(* ===== verification/Shuffle.v ===== *)
(** * The rounds of the delegates ([util/shuffle.go])

    The order in which the elected delegates produce blocks is shuffled anew for each
    round, from the time the round begins; every node computes the same order.  The
    time a round began is computed from the time of any block. *)

From S2P Require Import Prelude Interfaces StateTypes Hex DelegateState.

(** ** [strconv.FormatFloat(f, 'E', -1, 64)]

    Of a number that is an integer below 2^53: all its digits but the zeros at the
    end, with a point after the first, and the exponent with at least two digits. *)
Fixpoint decimal_digits (fuel : nat) (n : Z) : list Z :=
  match fuel with
  | O => []
  | S fuel => if n <? 10 then [n] else decimal_digits fuel (n / 10) ++ [n mod 10]
  end.
Fixpoint strip_zeros (ds : list Z) : list Z :=
  match ds with
  | [] => []
  | d :: ds => match strip_zeros ds with [] => if d =? 0 then [] else [d] | ds => d :: ds end
  end.
Definition digit (d : Z) : Byte.byte := byte_of (48 + d).
Definition format_E (n : Z) : bytes :=
  let sign := if n <? 0 then str "-" else [] in
  match decimal_digits 20 (Z.abs n) with
  | [] => []
  | d :: ds =>
    let frac := match strip_zeros ds with [] => [] | ds => str "." ++ (digit <$> ds) end in
    let e := Z.of_nat (length ds) in
    sign ++ [digit d] ++ frac ++ str "E+" ++ [digit (e / 10); digit (e mod 10)]
  end.

(** ** Shuffling *)

Section Shuffle.
(** [sha256.Sum256] *)
Context (sha256 : bytes → bytes).

(** [l[j], l[i] = l[i], l[j]] *)
Definition swap {A} (l : list A) (i j : nat) : outcome (list A) :=
  match l !! i, l !! j with
  | Some x, Some y => Ret (<[i := y]> (<[j := x]> l))
  | _, _ => Panic "index out of range"
  end.

(** The inner loop, with [k] turns left before [x] is 4; returns [i] after it. *)
Fixpoint shuffle_inner (currentSend : bytes) (delCount : nat) (k i : nat) (l : list nat) : outcome (nat * list nat) :=
  match k with
  | O => Ret (i, l)
  | S k' =>
    if (i <? delCount)%nat then
      let newIndex := (Z.to_nat (byte_val (nth (4 - k) currentSend (byte_of 0))) mod delCount)%nat in
      l ← swap l i newIndex;
      shuffle_inner currentSend delCount k' (S i) l
    else Ret (i, l)
  end.
(** The outer loop goes on one further after the inner one. *)
Fixpoint shuffle_outer (currentSend : bytes) (delCount : nat) (fuel i : nat) (l : list nat) : outcome (list nat) :=
  match fuel with
  | O => Ret l
  | S fuel =>
    if (i <? delCount)%nat then
      '(i, l) ← shuffle_inner currentSend delCount 4 i l;
      shuffle_outer currentSend delCount fuel (S i) l
    else Ret l
  end.

Definition Shuffle (height delegateNumber : Z) : outcome (list nat) :=
  let truncDelegateList := seq 0 (Z.to_nat delegateNumber) in
  if delegateNumber =? 0 then Panic "integer divide by zero"
  else
    let seed := Z.quot height delegateNumber in
    let seed := if Z.rem height delegateNumber >? 0 then seed + 1 else seed in
    let currentSend := EncodeToString (sha256 (format_E seed)) in
    let delCount := length truncDelegateList in
    shuffle_outer currentSend delCount delCount 0 truncDelegateList.

(** ** A round *)

Record ShuffleDel : Type := mkShuffleDel {
  WorkTime : Z;
  sd_Address : bytes;
  sd_Vote : Z;
  sd_Nickname : bytes
}.

Fixpoint round_slots (currentDposList : list Candidate) (beginTime blockInterval : Z) (index : Z) (trunc : list nat) : outcome (list ShuffleDel) :=
  match trunc with
  | [] => Ret []
  | delegateIndex :: trunc =>
    match currentDposList !! delegateIndex with
    | None => Panic "index out of range"
    | Some c =>
      let workTime := i64 (beginTime + i64 (index * blockInterval)) in
      rest ← round_slots currentDposList beginTime blockInterval (index + 1) trunc;
      Ret (mkShuffleDel (u64 workTime) (c_Address c) (c_Vote c) (c_Nickname c) :: rest)
    end
  end.

(** The list [Shuffle] returns has [maxElectDelegate] entries. *)
Definition ShuffleNewRound (beginTime maxElectDelegate : Z) (currentDposList : list Candidate) (blockInterval : Z) : outcome (list ShuffleDel) :=
  let maxElectDelegate := if Z.of_nat (length currentDposList) <? maxElectDelegate then Z.of_nat (length currentDposList) else maxElectDelegate in
  truncDelegateList ← Shuffle (i64 (beginTime + 1)) maxElectDelegate;
  round_slots currentDposList beginTime blockInterval 0 (take (Z.to_nat maxElectDelegate) truncDelegateList).
End Shuffle.

(** ** The round of a block *)

(** Both loops; [None] when the turns run out. *)
Fixpoint round_backwards (fuel : nat) (next block period now count : Z) : option Z :=
  match fuel with
  | O => None
  | S fuel =>
    let shuffleTime := next + count * period in
    if (shuffleTime <=? block) && (shuffleTime + period >? block) then Some shuffleTime
    else if shuffleTime >=? now then Some 0
    else round_backwards fuel next block period now (count + 1)
  end.
Fixpoint round_forward (fuel : nat) (next block period count : Z) : option Z :=
  match fuel with
  | O => None
  | S fuel =>
    let shuffleTime := next - count * period in
    if shuffleTime <=? block then Some shuffleTime
    else if shuffleTime <=? 0 then Some 0
    else round_forward fuel next block period (count + 1)
  end.
Definition CalShuffleTimeByHeaderTime (fuel : nat) (nowUnix nextRoundBeginTime blockTime blockInterval maxElectDelegate : Z) : option Z :=
  let period := maxElectDelegate * blockInterval in
  if nextRoundBeginTime =? blockTime then Some nextRoundBeginTime
  else if nextRoundBeginTime <? blockTime then round_backwards fuel nextRoundBeginTime blockTime period nowUnix 0
  else round_forward fuel nextRoundBeginTime blockTime period 0.

(** ** Shuffling loses nobody *)

Lemma swap_perm {A} (l : list A) i j : (i < length l)%nat → (j < length l)%nat → ∃ l', swap l i j = Ret l' ∧ l' ≡ₚ l.
Proof.
  intros Hi Hj. destruct (lookup_lt_is_Some_2 l i Hi) as [x Ex], (lookup_lt_is_Some_2 l j Hj) as [y Ey].
  unfold swap. rewrite Ex, Ey. eexists. split; [reflexivity|]. apply Permutation_inj. split; [by rewrite !length_insert|].
  exists (λ k, if decide (k = i) then j else if decide (k = j) then i else k). split.
  - intros a b. repeat case_decide; intros; subst; congruence.
  - intros k. case_decide as Hk; [subst k; by rewrite list_lookup_insert_eq by by rewrite length_insert|].
    rewrite list_lookup_insert_ne by done. case_decide as Hk'; [subst k; by rewrite list_lookup_insert_eq by done|]. by rewrite list_lookup_insert_ne by done.
Qed.

Lemma shuffle_inner_perm send n k : (0 < n)%nat → ∀ i l, length l = n →
  ∃ i' l', shuffle_inner send n k i l = Ret (i', l') ∧ (i ≤ i')%nat ∧ l' ≡ₚ l.
Proof.
  intros Hn. induction k as [|k IH]; intros i l Hl; [by exists i, l|]. cbn [shuffle_inner]. destruct (Nat.ltb_spec i n) as [Hi|]; [|by exists i, l].
  destruct (swap_perm l i (Z.to_nat (byte_val (nth (4 - S k) send (byte_of 0))) mod n)%nat) as (l1 & E1 & P1); [lia|rewrite Hl; apply Nat.mod_upper_bound; lia|].
  rewrite E1. cbn [mbind outcome_bind]. destruct (IH (S i) l1) as (i' & l' & E & Hi' & P); [by rewrite P1|].
  exists i', l'. split_and!; [done|lia|by rewrite P].
Qed.

Lemma shuffle_outer_perm send n fuel : ∀ i l, length l = n → (n ≤ i + fuel)%nat → ∃ l', shuffle_outer send n fuel i l = Ret l' ∧ l' ≡ₚ l.
Proof.
  induction fuel as [|fuel IH]; intros i l Hl Hf; [by exists l|]. cbn [shuffle_outer]. destruct (Nat.ltb_spec i n) as [Hi|]; [|by exists l].
  destruct (shuffle_inner_perm send n 4 ltac:(lia) i l Hl) as (i' & l1 & -> & Hi' & P1). cbn [mbind outcome_bind].
  destruct (IH (S i') l1) as (l' & -> & P); [by rewrite P1|lia|]. exists l'. split; [done|by rewrite P].
Qed.

Lemma Shuffle_perm sha256 height n : 0 < n → ∃ l, Shuffle sha256 height n = Ret l ∧ l ≡ₚ seq 0 (Z.to_nat n).
Proof.
  intros Hn. unfold Shuffle. rewrite (proj2 (Z.eqb_neq n 0)) by lia. apply shuffle_outer_perm; [by rewrite length_seq|rewrite length_seq; lia].
Qed.

(** Who has a slot, and who was elected. *)
Definition slot_key (s : ShuffleDel) : bytes * Z * bytes := (sd_Address s, sd_Vote s, sd_Nickname s).
Definition cand_key (c : Candidate) : bytes * Z * bytes := (c_Address c, c_Vote c, c_Nickname c).

Lemma omap_cons_Some {A B} (f : A → option B) a (l : list A) b : f a = Some b → omap f (a :: l) = b :: omap f l.
Proof. intros E. simpl. by rewrite E. Qed.

Lemma round_slots_spec cs begin interval trunc : ∀ index, 0 ≤ index → 0 ≤ begin → 0 ≤ interval →
  begin + (index + Z.of_nat (length trunc)) * interval < 2 ^ 63 → Forall (λ d, (d < length cs)%nat) trunc →
  ∃ l, round_slots cs begin interval index trunc = Ret l ∧ slot_key <$> l = omap (λ d, cand_key <$> cs !! d) trunc ∧
    ∀ k s, l !! k = Some s → WorkTime s = begin + (index + Z.of_nat k) * interval.
Proof.
  induction trunc as [|d trunc IH]; intros index Hi Hb Hin Hov Hall; [by exists []; repeat split|].
  apply Forall_cons in Hall as [Hd Hall]. destruct (lookup_lt_is_Some_2 cs d Hd) as [c Ec]. cbn [round_slots]. rewrite Ec. cbn [length] in Hov.
  assert (Hm : index * interval ≤ (index + Z.of_nat (S (length trunc))) * interval) by nia.
  destruct (IH (index + 1)) as (l & -> & F & W); [lia|done|done|by replace (index + 1 + Z.of_nat (length trunc)) with (index + Z.of_nat (S (length trunc))) by lia|done|].
  cbn [mbind outcome_bind]. eexists. split; [reflexivity|]. rewrite (i64_small (index * interval)) by nia. rewrite i64_small by nia. rewrite u64_small by (unfold is_u64; nia). split.
  - rewrite fmap_cons, (omap_cons_Some _ d trunc (cand_key c)) by (by rewrite Ec). by rewrite F.
  - intros [|k] s Hk; [injection Hk as <-; cbn; lia|]. rewrite (W k s Hk). lia.
Qed.

Lemma omap_of_fmap {A B C} (h : A → B) (g : B → option C) (l : list A) : omap g (h <$> l) = omap (λ a, g (h a)) l.
Proof. induction l as [|x l IH]; [done|]. rewrite fmap_cons. cbn. by rewrite <- IH. Qed.

Lemma omap_seq {A B} (f : A → B) (l : list A) n : (n ≤ length l)%nat → omap (λ d, f <$> l !! d) (seq 0 n) = f <$> take n l.
Proof.
  revert l. induction n as [|n IH]; intros [|a l] Hn; try done; [cbn in Hn; lia|]. cbn [seq length] in *.
  rewrite (omap_cons_Some _ 0%nat _ (f a)) by done. rewrite firstn_cons, fmap_cons. f_equal. rewrite <- (IH l) by lia. rewrite <- seq_shift.
  change (omap (λ d, f <$> (a :: l) !! d) (S <$> seq 0 n) = omap (λ d, f <$> l !! d) (seq 0 n)).
  by rewrite omap_of_fmap.
Qed.

(** C35: a round is fair.  With at least one delegate, the round is computed without
    fault, and each of the first [maxElectDelegate] delegates has exactly one slot in
    it: the slots are the delegates in some order, one after the other, a block
    interval apart, the first at the beginning of the round.  The order is a function
    of the time and the delegates, so all nodes have the same. *)
Theorem round_fair (sha256 : bytes → bytes) (begin maxElect interval : Z) (cs : list Candidate) :
  cs ≠ [] → 0 < maxElect → 0 ≤ begin → 0 ≤ interval → begin + maxElect * interval < 2 ^ 63 → 
  ∃ l, ShuffleNewRound sha256 begin maxElect cs interval = Ret l ∧
    slot_key <$> l ≡ₚ cand_key <$> take (Z.to_nat maxElect) cs ∧
    ∀ k s, l !! k = Some s → WorkTime s = begin + Z.of_nat k * interval.
Proof.
  intros Hne Hm Hb Hi Hov. unfold ShuffleNewRound. set (m := if _ <? _ then _ else _).
  assert (Hm' : 0 < m ≤ maxElect ∧ m ≤ Z.of_nat (length cs) ∧ take (Z.to_nat m) cs = take (Z.to_nat maxElect) cs).
  { unfold m. destruct cs; [done|]. destruct (Z.ltb_spec (Z.of_nat (length (c :: cs))) maxElect); cbn [length] in *; split_and!; try lia; [|done].
    rewrite !take_ge by (cbn [length]; lia). done. }
  clearbody m. destruct Hm' as (Hm1 & Hm2 & Ht). destruct (Shuffle_perm sha256 (i64 (begin + 1)) m) as (tr & -> & P); [lia|]. cbn [mbind outcome_bind].
  assert (Hl : length tr = Z.to_nat m) by (by rewrite P, length_seq). rewrite take_ge by lia.
  destruct (round_slots_spec cs begin interval tr 0) as (l & E & K & W); [lia|done|done|rewrite Hl; nia| |].
  { rewrite P, Forall_seq. intros j Hj. lia. }
  exists l. split_and!; [done| |exact W]. rewrite K, P, omap_seq, Ht by lia. done.
Qed.

Definition sample_delegates : list Candidate :=
  (λ i, mkCandidate [byte_of i] (100 - i) [] 0) <$> [1; 2; 3; 4; 5; 6; 7; 8; 9; 10; 11; 12].

Lemma round_fair_witness : ∃ l, ShuffleNewRound (λ b, b) 1000 9 sample_delegates 10 = Ret l ∧
  slot_key <$> l ≡ₚ cand_key <$> take 9 sample_delegates.
Proof.
  destruct (round_fair (λ b, b) 1000 9 10 sample_delegates) as (l & H1 & H2 & _); [done|lia|lia|lia|lia|]. exists l. split; [exact H1|exact H2].
Defined.

(** ** The round of a block is found *)

Lemma round_backwards_spec next block period now : 0 < period → block ≤ now → ∀ fuel count,
  next + count * period ≤ block → block < next + (count + Z.of_nat fuel) * period →
  ∃ k, round_backwards fuel next block period now count = Some (next + k * period) ∧ next + k * period ≤ block < next + k * period + period.
Proof.
  intros Hp Hn. induction fuel as [|fuel IH]; intros count H1 H2; [lia|]. cbn [round_backwards].
  destruct (Z.leb_spec (next + count * period) block); [|lia]. cbn [andb]. rewrite Z.gtb_ltb.
  destruct (Z.ltb_spec block (next + count * period + period)); [by exists count|].
  rewrite Z.geb_leb, (proj2 (Z.leb_gt now _)) by lia. apply IH; lia.
Qed.

Lemma round_forward_spec next block period : 0 < period → 0 ≤ block → ∀ fuel count,
  block < next - count * period + period → next - (count + Z.of_nat fuel - 1) * period ≤ block →
  ∃ k, round_forward fuel next block period count = Some (next + k * period) ∧ next + k * period ≤ block < next + k * period + period.
Proof.
  intros Hp Hb. induction fuel as [|fuel IH]; intros count H1 H2; [lia|]. cbn [round_forward].
  destruct (Z.leb_spec (next - count * period) block); [exists (- count); replace (next + - count * period) with (next - count * period) by lia; split; [done|lia]|].
  rewrite (proj2 (Z.leb_gt _ 0)) by lia. apply IH; lia.
Qed.

(** The round of a block is found.  For a block that is not from the future, the
    search ends, and gives the beginning of the round the block belongs to: a whole
    number of rounds from the known beginning, not after the block, and less than a
    round before it. *)
Theorem round_found (fuel : nat) (now next block interval maxElect : Z) :
  0 < maxElect * interval → 0 ≤ block ≤ now → Z.abs (block - next) < Z.of_nat fuel →
  ∃ k, CalShuffleTimeByHeaderTime fuel now next block interval maxElect = Some (next + k * (maxElect * interval)) ∧
    next + k * (maxElect * interval) ≤ block < next + k * (maxElect * interval) + maxElect * interval.
Proof.
  intros Hp Hb Hf. unfold CalShuffleTimeByHeaderTime. destruct (Z.eqb_spec next block) as [->|Hne]; [exists 0; split; [f_equal; lia|lia]|].
  destruct (Z.ltb_spec next block).
  - apply (round_backwards_spec next block (maxElect * interval) now); [done|lia|lia|nia].
  - apply (round_forward_spec next block (maxElect * interval)); [done|lia|lia|nia].
Qed.

Lemma round_found_witness : ∃ k, CalShuffleTimeByHeaderTime 4000 5000 1000 4321 10 101 = Some (1000 + k * (101 * 10)).
Proof. destruct (round_found 4000 5000 1000 4321 10 101) as (k & H & _); [lia|lia|lia|]. by exists k. Defined.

[EXERCISE AIM]
Scan the listing above for the line that has "by rewrite omap_of_fmap.", then copy exactly from that line through the line that has "of the time".

[REPLY]
  by rewrite omap_of_fmap.
Qed.

(** C35: a round is fair.  With at least one delegate, the round is computed without
    fault, and each of the first [maxElectDelegate] delegates has exactly one slot in
    it: the slots are the delegates in some order, one after the other, a block
    interval apart, the first at the beginning of the round.  The order is a function
    of the time and the delegates, so all nodes have the same. *)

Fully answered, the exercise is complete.